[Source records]
• • • • • • •

Lemma insert_stable (options : list TreeNode) (k : Z) (x : Id) (l : list Id) :
  filter (λ a, findIndex options a = k) (JsArray.insert (byOptionIndex options) x l)
  = filter (λ a, findIndex options a = k) (x :: l).
Proof.
  induction l as [|y r IH]; simpl; [done|].
  unfold byOptionIndex at 1.
  destruct (findIndex options y - findIndex options x <? 0)%Z eqn:Hlt; [|done].
  rewrite (filter_cons _ y), IH, !(filter_cons _ x), (filter_cons _ y).
  repeat case_decide; try done. lia.
Qed.

(** X5: the array TreeSelect.vue emits is ordered by the position of each id
    among the top-level options, the ids that are not top-level ([-1]) first;
    the sort is stable, so ids with the same position, in particular all
    nested ids, keep the order they had in the set. *)
Theorem X5_emitted_selection_in_option_order
    (widget : TreeSelectV2.Props) (currentSelection : list Id) (k : Z) :
  StronglySorted
    (λ a b, (findIndex (TreeSelectV2.options widget) a
             ≤ findIndex (TreeSelectV2.options widget) b)%Z)
    (TreeSelectV2.sortedSelection widget currentSelection)
  ∧ filter (λ a, findIndex (TreeSelectV2.options widget) a = k)
           (TreeSelectV2.sortedSelection widget currentSelection)
    = filter (λ a, findIndex (TreeSelectV2.options widget) a = k) currentSelection.
Proof.
  unfold TreeSelectV2.sortedSelection, JsArray.sort. split.
  - induction currentSelection as [|x l IH]; simpl; [constructor|].
    by apply insert_sorted.
  - induction currentSelection as [|x l IH]; simpl; [done|].
    rewrite insert_stable, !(filter_cons _ x), IH. done.
Qed.

(** ** [optionsMap]: what is written can be read *)

Lemma lookup_set_eq (o : gmap string string) (k v : string) :
  k ≠ "__proto__" → JsObject.set o k v !! k = Some v.
Proof.
  intros Hk. unfold JsObject.set. case_decide; [done|]. apply lookup_insert_eq.
Qed.
(** The loop of [PopulateQuizUI], with [remaining] iterations to go from
    position [i].  [narration] is the one object declared before the loop;
    [options] is the local array, [Options] the one inside [QuizQuestions].
    The four reads are [options[i].OptionName], [options[i].OptionDescription]
    and the two sound names of [Options[i]]. *)
Fixpoint PopulateQuizUI_loop (NarrativeSounds : list Ptr)
    (options Options : TArray FQuizQuestionOption) (remaining : nat) (i : Z)
    (narration : FLearnMoreNarration) (narrationMap : gmap Z FLearnMoreNarration)
    : Outcome (gmap Z FLearnMoreNarration) :=
  match remaining with
  | O => Returns narrationMap
  | S remaining' =>
      o1 ← At (Elements options) i;
      o2 ← At (Elements options) i;
      o3 ← At (Elements Options) i;
      o4 ← At (Elements Options) i;
      let narration' :=
        {| m_FrenchNarrationSounds :=
             GetSoundByName [FrenchNarrationSound o4] NarrativeSounds;
           m_EnglishNarrationSounds :=
             GetSoundByName [EnglishNarrationSound o3] NarrativeSounds;
           m_Images := m_Images narration;
           CorrespondingCPIndex := CorrespondingCPIndex narration;
           m_TitleKey := OptionName o1;
           m_Keys := m_Keys narration ++ [OptionDescription o2];
           m_SourceName := m_SourceName narration |} in
      PopulateQuizUI_loop NarrativeSounds options Options remaining' (i + 1)
        narration' (<[i := narration']> narrationMap)
  end.
(** [handle_fal_ai_error(e, operation)]: [e] stands for [str(e)]. *)
Definition handle_fal_ai_error (e operation : string) : HTTPException :=
  let error_msg := lower e in
  let original_error := e in
  if any_in pat_rate_limit error_msg then
    create_error_response 429 "Rate Limit Error"
      "API rate limit exceeded. You've made too many requests in a short time period."
      (Some (ai_details operation "rate_limit"
         "Wait a few minutes before making another request. Consider upgrading your service plan for higher limits.")) None
  else
  if any_in pat_authentication error_msg then
    create_error_response 401 "Authentication Error"
      "API authentication failed. Please check that your API key is correctly configured in the environment."
      (Some (ai_details operation "authentication"
         "Verify that your API key environment variable is set with a valid API key")) None
  else
  if any_in pat_face_detection_error error_msg then
    create_error_response 422 "Face Detection Error"
      "Could not detect a face in the provided image. Face detection is required for this operation."
      (Some (ai_details operation "face_detection_error"
         "Ensure the image contains a clear, visible face and try again with a different image.")) None
  else
  if any_in pat_content_policy_violation error_msg then
    create_error_response 422 "Content Policy Violation"
      "Your request was blocked by the service's safety filters. The prompt may contain inappropriate content."
      (Some (ai_details operation "content_policy_violation"
         "Modify your prompt to remove potentially inappropriate, violent, or explicit content and try again.")) None
  else
  if any_in pat_image_too_small error_msg then
    create_error_response 422 "Image Too Small"
      "The provided image dimensions are smaller than the required minimum size."
      (Some (ai_details operation "image_too_small"
         "Use an image with larger dimensions that meets the minimum size requirements.")) None
  else
  if any_in pat_image_too_large error_msg then
    create_error_response 422 "Image Too Large"
      "The provided image dimensions exceed the maximum allowed limits."
      (Some (ai_details operation "image_too_large"
         "Resize your image to smaller dimensions that meet the maximum size requirements.")) None
  else
  if any_in pat_unsupported_image_format error_msg then
    create_error_response 422 "Unsupported Image Format"
      "The image file format is not supported. Use a supported format like JPEG, PNG, or WebP."
      (Some (ai_details operation "unsupported_image_format"
         "Convert your image to a supported format (JPEG, PNG, WebP) and try again.")) None
  else
  if any_in pat_unsupported_audio_format error_msg then
    create_error_response 422 "Unsupported Audio Format"
      "The audio file format is not supported. Use a supported format like MP3, WAV, or OGG."
      (Some (ai_details operation "unsupported_audio_format"
         "Convert your audio file to a supported format (MP3, WAV, OGG) and try again.")) None
  else
  if any_in pat_unsupported_video_format error_msg then
    create_error_response 422 "Unsupported Video Format"
      "The video file format is not supported. Use a supported format like MP4, MOV, or WebM."
      (Some (ai_details operation "unsupported_video_format"
         "Convert your video file to a supported format (MP4, MOV, WebM) and try again.")) None
  else
  if any_in pat_model_not_found error_msg then
    create_error_response 404 "Model Not Found"
      "The specified AI model or endpoint was not found. The model may have been updated or deprecated."
      (Some (ai_details operation "model_not_found"
         "Check the API documentation for the correct model endpoint name and update your code.")) None
  else
  if any_in pat_file_too_large error_msg then
    create_error_response 422 "File Too Large"
      "The uploaded file exceeds the maximum allowed size limit."
      (Some (ai_details operation "file_too_large"
         "Reduce the file size or use a smaller file that meets the size requirements.")) None
  else
  if any_in pat_invalid_archive error_msg then
    create_error_response 422 "Invalid Archive"
      "The provided archive file cannot be read or processed. It may be corrupted or in an unsupported format."
      (Some (ai_details operation "invalid_archive"
         "Ensure the archive is a valid ZIP or TAR.GZ file and not corrupted.")) None
  else
  if any_in pat_archive_file_count_below_minimum error_msg then
    create_error_response 422 "Archive Has Too Few Files"
      "The provided archive contains fewer files than the minimum required count."
      (Some (ai_details operation "archive_file_count_below_minimum"
         "Add more files to your archive to meet the minimum file count requirement.")) None
  else
  if any_in pat_archive_file_count_exceeds_maximum error_msg then
    create_error_response 422 "Archive Has Too Many Files"
      "The provided archive contains more files than the maximum allowed count."
      (Some (ai_details operation "archive_file_count_exceeds_maximum"
         "Remove some files from your archive to meet the maximum file count limit.")) None
  else
  if any_in pat_audio_duration_too_long error_msg then
    create_error_response 422 "Audio Duration Too Long"
      "The provided audio file exceeds the maximum allowed duration."
      (Some (ai_details operation "audio_duration_too_long"
         "Trim your audio file to meet the maximum duration requirement.")) None
  else
  if any_in pat_audio_duration_too_short error_msg then
    create_error_response 422 "Audio Duration Too Short"
      "The provided audio file is shorter than the minimum required duration."
      (Some (ai_details operation "audio_duration_too_short"
         "Use a longer audio file that meets the minimum duration requirement.")) None
  else
  if any_in pat_video_duration_too_long error_msg then
    create_error_response 422 "Video Duration Too Long"
      "The provided video file exceeds the maximum allowed duration."
      (Some (ai_details operation "video_duration_too_long"
         "Trim your video file to meet the maximum duration requirement.")) None
  else
  if any_in pat_video_duration_too_short error_msg then
    create_error_response 422 "Video Duration Too Short"
      "The provided video file is shorter than the minimum required duration."
      (Some (ai_details operation "video_duration_too_short"
         "Use a longer video file that meets the minimum duration requirement.")) None
  else
  if any_in pat_greater_than error_msg then
    create_error_response 422 "Value Too Small"
      "The provided numeric value is not greater than the required minimum."
      (Some (ai_details operation "greater_than"
         "Use a larger value that meets the minimum requirement.")) None
  else
  if any_in pat_greater_than_equal error_msg then
    create_error_response 422 "Value Too Small"
      "The provided numeric value is less than the required minimum."
      (Some (ai_details operation "greater_than_equal"
         "Use a value greater than or equal to the minimum requirement.")) None
  else
  if any_in pat_less_than error_msg then
    create_error_response 422 "Value Too Large"
      "The provided numeric value is not less than the required maximum."
      (Some (ai_details operation "less_than"
         "Use a smaller value that meets the maximum requirement.")) None
  else
  if any_in pat_less_than_equal error_msg then
    create_error_response 422 "Value Too Large"
      "The provided numeric value is greater than the required maximum."
      (Some (ai_details operation "less_than_equal"
         "Use a value less than or equal to the maximum requirement.")) None
  else
  if any_in pat_multiple_of error_msg then
    create_error_response 422 "Invalid Multiple"
      "The provided numeric value is not a multiple of the required factor."
      (Some (ai_details operation "multiple_of"
         "Use a value that is a multiple of the required factor.")) None
  else
  if any_in pat_sequence_too_short error_msg then
    create_error_response 422 "Sequence Too Short"
      "The provided sequence has fewer items than the required minimum length."
      (Some (ai_details operation "sequence_too_short"
         "Add more items to meet the minimum length requirement.")) None
  else
  if any_in pat_sequence_too_long error_msg then
    create_error_response 422 "Sequence Too Long"
      "The provided sequence has more items than the maximum allowed length."
      (Some (ai_details operation "sequence_too_long"
         "Remove some items to meet the maximum length limit.")) None
  else
  if any_in pat_one_of error_msg then
    create_error_response 422 "Invalid Choice"
      "The provided value is not among the set of allowed values."
      (Some (ai_details operation "one_of"
         "Use one of the allowed values specified in the API documentation.")) None
  else
  if any_in pat_generation_timeout error_msg then
    create_error_response 504 "Generation Timeout"
      "The generation request took longer than the allowed time limit to complete."
      (Some (ai_details operation "generation_timeout"
         "Try again with simpler parameters or retry later when the service is less busy.")) None
  else
  if any_in pat_downstream_service_error error_msg then
    create_error_response 400 "Downstream Service Error"
      "There was a problem communicating with an external service required to fulfill the request."
      (Some (ai_details operation "downstream_service_error"
         "This is usually a temporary issue. Try again in a few minutes.")) None
  else
  if any_in pat_downstream_service_unavailable error_msg then
    create_error_response 500 "Downstream Service Unavailable"
      "A required third-party service is currently unavailable, preventing the request from being fulfilled."
      (Some (ai_details operation "downstream_service_unavailable"
         "Wait a few minutes and try again. The external service should be back online shortly.")) None
  else
  if any_in pat_feature_not_supported error_msg then
    create_error_response 422 "Feature Not Supported"
      "The combination of input parameters requests a feature that is not supported by this endpoint."
      (Some (ai_details operation "feature_not_supported"
         "Check the API documentation for supported features and adjust your parameters.")) None
  else
  if any_in pat_image_load_error error_msg then
    create_error_response 422 "Image Load Error"
      "Failed to load or process the provided image. The image may be corrupted or in an unsupported format."
      (Some (ai_details operation "image_load_error"
         "Verify the image file is not corrupted and is in a supported format.")) None
  else
  if any_in pat_file_download_error error_msg then
    create_error_response 422 "File Download Error"
      "Failed to download the file from the provided URL. Ensure the URL is publicly accessible."
      (Some (ai_details operation "file_download_error"
         "Check that the URL is correct, publicly accessible, and not behind authentication.")) None
  else
  if any_in pat_service_unavailable error_msg then
    create_error_response 503 "Service Unavailable"
      "AI service is temporarily unavailable. This may be due to high demand or maintenance."
      (Some (ai_details operation "service_unavailable"
         "Wait a few minutes and try again. Check the service status page for any ongoing issues.")) None
  else
  if any_in pat_timeout error_msg then
    create_error_response 504 "Request Timeout"
      "The request to the AI service timed out. Complex prompts or high-resolution images may take longer to process."
      (Some (ai_details operation "timeout"
         "Try simplifying your prompt, reducing image size, or trying again later when the service is less busy.")) None
  else
  if any_in pat_invalid_parameters error_msg then
    let param_hint :=
      if str_in "image_size" error_msg then
        " Check that image_size is valid (e.g., 'square_hd', 'portrait_4_3', 'landscape_4_3')."
      else if str_in "prompt" error_msg then
        " Ensure your prompt is not empty and contains valid text."
      else if str_in "num_inference_steps" error_msg then
        " Check that num_inference_steps is within the valid range (typically 1-50)."
      else if str_in "guidance_scale" error_msg then
        " Ensure guidance_scale is a positive number (typically 1.0-20.0)."
      else "" in
    create_error_response 400 "Invalid Request"
      ("Invalid parameters sent to the AI service." +:+ param_hint)
      (Some (JObj [("service", JStr "AI Service"); ("operation", JStr operation);
                   ("error_type", JStr "invalid_parameters");
                   ("resolution", JStr "Check the API documentation for valid parameter values and formats.");
                   ("original_error", JStr original_error)])) None
  else
  if any_in pat_file_upload_error error_msg then
    create_error_response 400 "File Upload Error"
      "There was an issue with the uploaded file. Check file format, size, and integrity."
      (Some (ai_details operation "file_upload_error"
         "Ensure files are in supported formats (JPEG, PNG, WebP), under size limits, and not corrupted.")) None
  else
  if any_in pat_network_error error_msg then
    create_error_response 503 "Network Error"
      "Unable to connect to AI services. Check your internet connection."
      (Some (ai_details operation "network_error"
         "Check your internet connection and firewall settings. The issue may be temporary.")) None
  else
  if any_in pat_generation_failed error_msg then
    create_error_response 500 "Generation Failed"
      "AI service failed to generate any output. This may be due to prompt complexity or temporary service issues."
      (Some (ai_details operation "generation_failed"
         "Try simplifying your prompt, adjusting parameters, or trying again in a few minutes.")) None
  else
  if any_in pat_payment_required error_msg then
    create_error_response 402 "Payment Required"
      "Your AI service account has insufficient credits or an inactive subscription."
      (Some (ai_details operation "payment_required"
         "Check your account balance and add credits or upgrade your subscription plan.")) None
  else
    create_error_response 500 "AI Service Error"
      ("An unexpected error occurred with AI service during " +:+ operation +:+
       ". This may be a temporary service issue.")
      (Some (JObj [("service", JStr "AI Service"); ("operation", JStr operation);
                   ("error_type", JStr "generic");
                   ("resolution", JStr "Try again in a few minutes. If the problem persists, contact support.");
                   ("original_error", JStr (take_chars 200 original_error))])) None.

• • • • • • •

Exercise prompt
Say the number of lines in the entries that have the string "minutes", and only that.

Problem solution
6